Congratulations, Gavin Newsom.
You’ve made race relations worse.
The California gov thought he was being oh-so-woke and empathetic when he empaneled a task force to study reparations for black Americans — in a state where slavery was never legal.
What followed was predictable:
- Black activists furiously testified they were due millions of dollars each, plus free housing, plus the elimination of all debts, plus whatever else they could think of.
- Descendants of Native Americans, Chinese railroad workers, the Japanese interned during World War II and Latinos who faced discrimination were angry they weren’t getting a check.
- White residents (many descended from immigrants, or who moved from elsewhere in the country) felt indignant for having to pay and apologize for something that wasn’t their responsibility.
Now, after everyone is nice and bitter, divided and set upon each other, Newsom admits what was clear from the start: California can’t afford to pay cash reparations.
His flacks will argue that what was important was to have the “conversation,” but that’s bull.
The conversation is what is tearing us apart.
Remember when Barack Obama made “hope” the centerpiece of his successful campaign to become America’s first black president?

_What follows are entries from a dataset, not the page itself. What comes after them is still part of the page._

(** C2, amended: the description is a non-empty string, equal character
    for character to the purpose string of the specification with its
    first letter in upper case. *)
Theorem description_is_capitalised_purpose :
  ∃ d : string,
    str_field "description" = Some d
    ∧ 0 < String.length d
    ∧ d = upper_first spec_purpose
    ∧ d = "A friendly, automated chi-square test function which takes care of post-hoc tests and multiple comparisons".
Proof.
  eexists. split; [by vm_compute |]. split; [cbn; lia |].
  split; reflexivity.
Qed.

(** C3: running the manifest again changes nothing: from any state the
    file runs to a state from which it runs to that same state, and the
    distribution there is the declared metadata. *)
Theorem reparse_idempotent (σ : state) :
  ∃ σ' : state,
    exec setup_py σ = Some σ'
    ∧ exec setup_py σ' = Some σ'
    ∧ distribution σ' = manifest
    ∧ is_Some manifest.
Proof.
  eexists. split; [apply exec_setup_py |].
  split; [| split; [reflexivity | apply manifest_declared]].
  rewrite exec_setup_py. cbn [globals]. by rewrite insert_insert_eq.
Qed.

(** C4: version, license, author and author_email are the empty string;
    name, url and description are non-empty strings. *)
Theorem empty_and_nonempty_fields :
  str_field "version" = Some ""
  ∧ str_field "license" = Some ""
  ∧ str_field "author" = Some ""
  ∧ str_field "author_email" = Some ""
  ∧ ∃ n u d : string,
      str_field "name" = Some n
      ∧ str_field "url" = Some u
      ∧ str_field "description" = Some d
      ∧ 0 < String.length n
      ∧ 0 < String.length u
      ∧ 0 < String.length d.
Proof.
  repeat (split; [by vm_compute |]).
  do 3 eexists. repeat (split; [by vm_compute |]).
  split; [| split]; cbn; lia.
Qed.

(** C5: the [requires] list duplicates the [packages] list: the two fields
    are the same list, statsmodels then scipy. *)
Theorem requires_duplicates_packages :
  field "requires" = field "packages"
  ∧ list_field "requires" = Some ["statsmodels"; "scipy"]
  ∧ list_field "packages" = Some ["statsmodels"; "scipy"].
Proof. repeat split; by vm_compute. Qed.

(** C6: the file has thirteen lines, its syntax prints back to exactly
    those lines, none of them holds a definition, a branch, a loop or an
    arithmetic operator outside a string literal, and the only function
    called is [setup]. *)
Theorem thirteen_lines_no_core_logic :
  length source_lines = 13
  ∧ render setup_py = source_lines
  ∧ core_logic_lines source_lines = 0
  ∧ calls setup_py = ["setup"].
Proof. repeat split; by vm_compute. Qed.

(** C7: the file imports only [setup] from [distutils.core], calls only
    it, leaves no other name bound when run from scratch, passes none of
    the keywords that install commands or data files, and mentions no
    command-line, file, network or storage interface in its code. *)
Theorem no_interface_beyond_setup :
  imports setup_py = [("distutils.core", ["setup"])]
  ∧ calls setup_py = ["setup"]
  ∧ (∃ σ, exec setup_py initial = Some σ
          ∧ globals σ = {["setup" := setup_fn]})
  ∧ Forall (λ k, field k = None) surface_keywords
  ∧ Forall (λ l, mentions_any io_tokens (code_part l) = false) source_lines.
Proof.
  split; [reflexivity |]. split; [reflexivity |]. split.
  - eexists. split; [apply exec_setup_py |]. cbn [globals initial].
    apply insert_empty.
  - split; repeat constructor; by vm_compute.
Qed.

(** C8: the [packages] field lists the two external names only; the
    project's own name, chisq_test_wrapper, is not among them. *)
Theorem packages_omit_own_name :
  ∃ (pkgs : list string) (own : string),
    list_field "packages" = Some pkgs
    ∧ str_field "name" = Some own
    ∧ pkgs = ["statsmodels"; "scipy"]
    ∧ own = "chisq_test_wrapper"
    ∧ own ∉ pkgs.
Proof.
  do 2 eexists. split; [by vm_compute |]. split; [by vm_compute |].
  split; [reflexivity |]. split; [reflexivity |].
  rewrite !not_elem_of_cons. repeat split; [discriminate .. | apply not_elem_of_nil].
Qed.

Now the Democratic slogan is “resentment.”
America is bigoted and irredeemable, they say.
White supremacy is the biggest terrorist threat.
Your only hope is to vote for us.
But did you know that the unemployment rate for black Americans hit a record low in March of this year?
Were you aware that the foreign-born black population increased from 2.4 million in 2000 to 4.8 million in 2021, because people want to move to this supposedly inherently racist country?
No, because progressives would rather push the Marxist idea that things haven’t gotten better.
That the Civil War, the Emancipation Proclamation, the Fourteenth Amendment, civil rights and affirmative action never happened.
They want to divide and conquer.
To play Americans off each other by race, by class, by gender.
And as Newsom just demonstrated, it’s all a farce — a cynical bid for power.
Republicans can take back the White House by rejecting these politics of resentment.
To highlight where we’ve succeeded, and how we improve.
It’s time for the conversation to be about how to make the nation better for all Americans.